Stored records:
==============================
Lemma mapM_res_total {A B} (f : A → result string B) (P : A → B → Prop) l :
  (∀ x, x ∈ l → ∃ y, f x = Ok y ∧ P x y) → ∃ k, mapM_res f l = Ok k ∧ Forall2 P l k.
Proof.
  induction l as [|x l IH]; intros H; [by exists []; split; [|constructor]|].
  destruct (H x) as (y & Hy & Hp); [constructor|].
  destruct IH as (k & Hk & Hps); [intros; apply H; by constructor|].
  exists (y :: k). simpl. rewrite Hy. simpl. rewrite Hk. split; [done|by constructor].
Qed.

Lemma mapM_res_map {A B C} (f : B → result string C) (g : A → B) l :
  mapM_res f (map g l) = mapM_res (λ x, f (g x)) l.
Proof. induction l as [|x l IH]; [done|]. simpl. by rewrite IH. Qed.

(** ** Properties *)

(** A document converted to the resource and back is the same document,
    up to its description and images, the key order of its configs and the
    spelling of its quantities, which a resource does not carry. *)
Theorem DocToCR_CRToDoc (p : DocPipeline)
    (Hjson : ∀ s c, s ∈ d_Stages p → c ∈ ds_Components s → dc_Config c ≠ [] →
      json_reads_back (dc_Config c)) :
  ∃ p', CRToDoc (DocToCR p) = Ok p' ∧ doc_equiv p p'.
Proof.
  unfold CRToDoc, DocToCR. cbn [p_Spec ps_Stages ps_Gateway p_Name]. rewrite mapM_res_map.
  destruct (mapM_res_total (λ s, stageFromCRD (stageToCRD s)) stage_equiv (d_Stages p))
    as (ss & -> & Hss).
  - intros s Hs. unfold stageFromCRD, stageToCRD. cbn [st_Components st_Name]. rewrite mapM_res_map.
    destruct (mapM_res_total (λ c, componentFromCRD (componentToCRD c)) component_equiv
      (ds_Components s)) as (cs & -> & Hcs).
    + intros c Hc. apply component_roundtrip. eauto.
    + simpl. eexists. split; [done|]. by split.
  - simpl. eexists. split; [done|]. split_and!; [done|done|by destruct (d_Gateway p)|done].
Qed.

(** What a resource keeps through the document. *)
Definition component_kept (c c' : ComponentSpec) : Prop :=
  c_Name c' = c_Name c ∧ c_Component c' = c_Component c ∧ c_Version c' = c_Version c ∧
  c_Inputs c' = c_Inputs c ∧ c_Outputs c' = c_Outputs c.
Definition stage_kept (s s' : StageSpec) : Prop :=
  st_Name s' = st_Name s ∧ Forall2 component_kept (st_Components s) (st_Components s').

Lemma inputs_roundtrip_cr i : inputsToCRD (inputsFromCRD i) = i.
Proof.
  destruct i as [[bs ts]|]; [|done]. simpl. do 2 f_equal. rewrite map_map.
  rewrite <-(map_id ts) at 2. apply map_ext. by intros [].
Qed.

Lemma outputs_roundtrip_cr o : outputsToCRD (outputsFromCRD o) = o.
Proof.
  destruct o as [[d w bs ts ps]|]; [|done]. simpl. do 2 f_equal; rewrite map_map;
    [rewrite <-(map_id bs) at 2|rewrite <-(map_id ts) at 2|rewrite <-(map_id ps) at 2];
    apply map_ext; [by intros []| |by intros []].
  intros [n b l w' fs cs]. unfold outputTableFromCRD, outputTableToCRD. simpl. rewrite !map_map.
  f_equal; [rewrite <-(map_id fs) at 2|rewrite <-(map_id cs) at 2]; apply map_ext; by intros [].
Qed.

(** A resource converted to a document and back keeps its name, its gateway
    and, stage by stage and component by component, every name, reference,
    version, input and output. *)
Theorem CRToDoc_DocToCR (cr : Pipeline) (p : DocPipeline) (Hp : CRToDoc cr = Ok p) :
  p_Name (DocToCR p) = p_Name cr ∧
  ps_Gateway (p_Spec (DocToCR p)) = ps_Gateway (p_Spec cr) ∧
  Forall2 stage_kept (ps_Stages (p_Spec cr)) (ps_Stages (p_Spec (DocToCR p))).
Proof.
  unfold CRToDoc in Hp. destruct (mapM_res stageFromCRD _) as [ss|] eqn:Hss; simplify_eq/=.
  split; [done|]. split; [by destruct (ps_Gateway _)|].
  apply mapM_res_Ok in Hss. apply Forall2_fmap_r. eapply Forall2_impl; [exact Hss|].
  intros s s' Hs. unfold stageFromCRD in Hs.
  destruct (mapM_res componentFromCRD _) as [cs|] eqn:Hcs; simplify_eq/=. split; [done|].
  apply mapM_res_Ok in Hcs. apply Forall2_fmap_r. eapply Forall2_impl; [exact Hcs|].
  intros c c' Hc. unfold componentFromCRD in Hc. destruct (configFromCRD _); simplify_eq/=.
  unfold component_kept. simpl. by rewrite inputs_roundtrip_cr, outputs_roundtrip_cr.
Qed.

Lemma utf8_encode_nonempty r : utf8_encode r ≠ EmptyString.
Proof. unfold utf8_encode. by repeat case_match. Qed.

Lemma to_upper_empty s : to_upper s = EmptyString → s = EmptyString.
Proof.
  destruct s as [|c s]; [done|]. unfold to_upper.
  assert (∃ x l, runes (String c s) = x :: l) as (x & l & ->)
    by (simpl; repeat case_match; eauto).
  simpl. pose proof (utf8_encode_nonempty (to_upper_rune (rs_rune x))). by destruct (utf8_encode _).
Qed.

Lemma mode_or_default_ok mode : write_mode mode →
  mode_or_default mode = "APPEND" ∨ mode_or_default mode = "FULL_LOAD".
Proof.
  unfold write_mode, mode_or_default. destruct (str_empty mode) eqn:E; [by right|].
  apply str_empty_false in E. intros [Hm%to_upper_empty|[-> | ->]]; [done|by left|by right].
Qed.

Lemma find_In {A} (f : A → bool) l x : find f l = Some x → x ∈ l.
Proof. intros [H _]%find_some. by apply list_elem_of_In. Qed.

(** For outputs that pass validation, the write mode of every named bucket
    and table is APPEND or FULL_LOAD, whatever the case it was written in. *)
Theorem write_modes_total `{TR : !Transforms} (o : DocOutputs) (out : OutputSpec) (name : string)
    (Ho : outputsToCRD (Some o) = Some out) (Hok : outputs_ok out) (Hname : name ≠ EmptyString) :
  (GetWriteModeForBucket (Some o) name = "APPEND" ∨ GetWriteModeForBucket (Some o) name = "FULL_LOAD") ∧
  (GetWriteModeForTable (Some o) name = "APPEND" ∨ GetWriteModeForTable (Some o) name = "FULL_LOAD").
Proof.
  simplify_eq/=. destruct Hok as (Hd & Hb & Ht & _). simpl in *.
  rewrite Forall_forall in Hb. rewrite Forall_forall in Ht. split.
  - case_decide as E; [apply mode_or_default_ok; apply Hd; congruence|].
    destruct (find _ _) as [b|] eqn:Hf; [|by right].
    apply mode_or_default_ok, (Hb (MkOutputBucketSpec (dob_Name b) (dob_WriteMode b))).
    apply list_elem_of_fmap. exists b. split; [done|by eapply find_In].
  - destruct (find _ _) as [t|] eqn:Hf; [|by right].
    apply mode_or_default_ok, (Ht (outputTableToCRD t)).
    apply list_elem_of_fmap. exists t. split; [done|by eapply find_In].
Qed.
End ConvertSpec.

Section ValidateDocSpec.
Context `{UT : !UnicodeTables} `{Q : !Quantities} `{J : !Json} `{JS : !JsonSchema} `{TR : !Transforms}
  `{Y : !Yaml}.
Context {R : Type} `{RV : !RegistryView R} `{RL : !RegistryViewLaws R}.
==============================
Task item: Output the records above exactly, from their first line through the line that contains "induction l as [|x l IH]; intros", and add nothing.

Answer to this task:
Lemma mapM_res_total {A B} (f : A → result string B) (P : A → B → Prop) l :
  (∀ x, x ∈ l → ∃ y, f x = Ok y ∧ P x y) → ∃ k, mapM_res f l = Ok k ∧ Forall2 P l k.
Proof.
  induction l as [|x l IH]; intros H; [by exists []; split; [|constructor]|].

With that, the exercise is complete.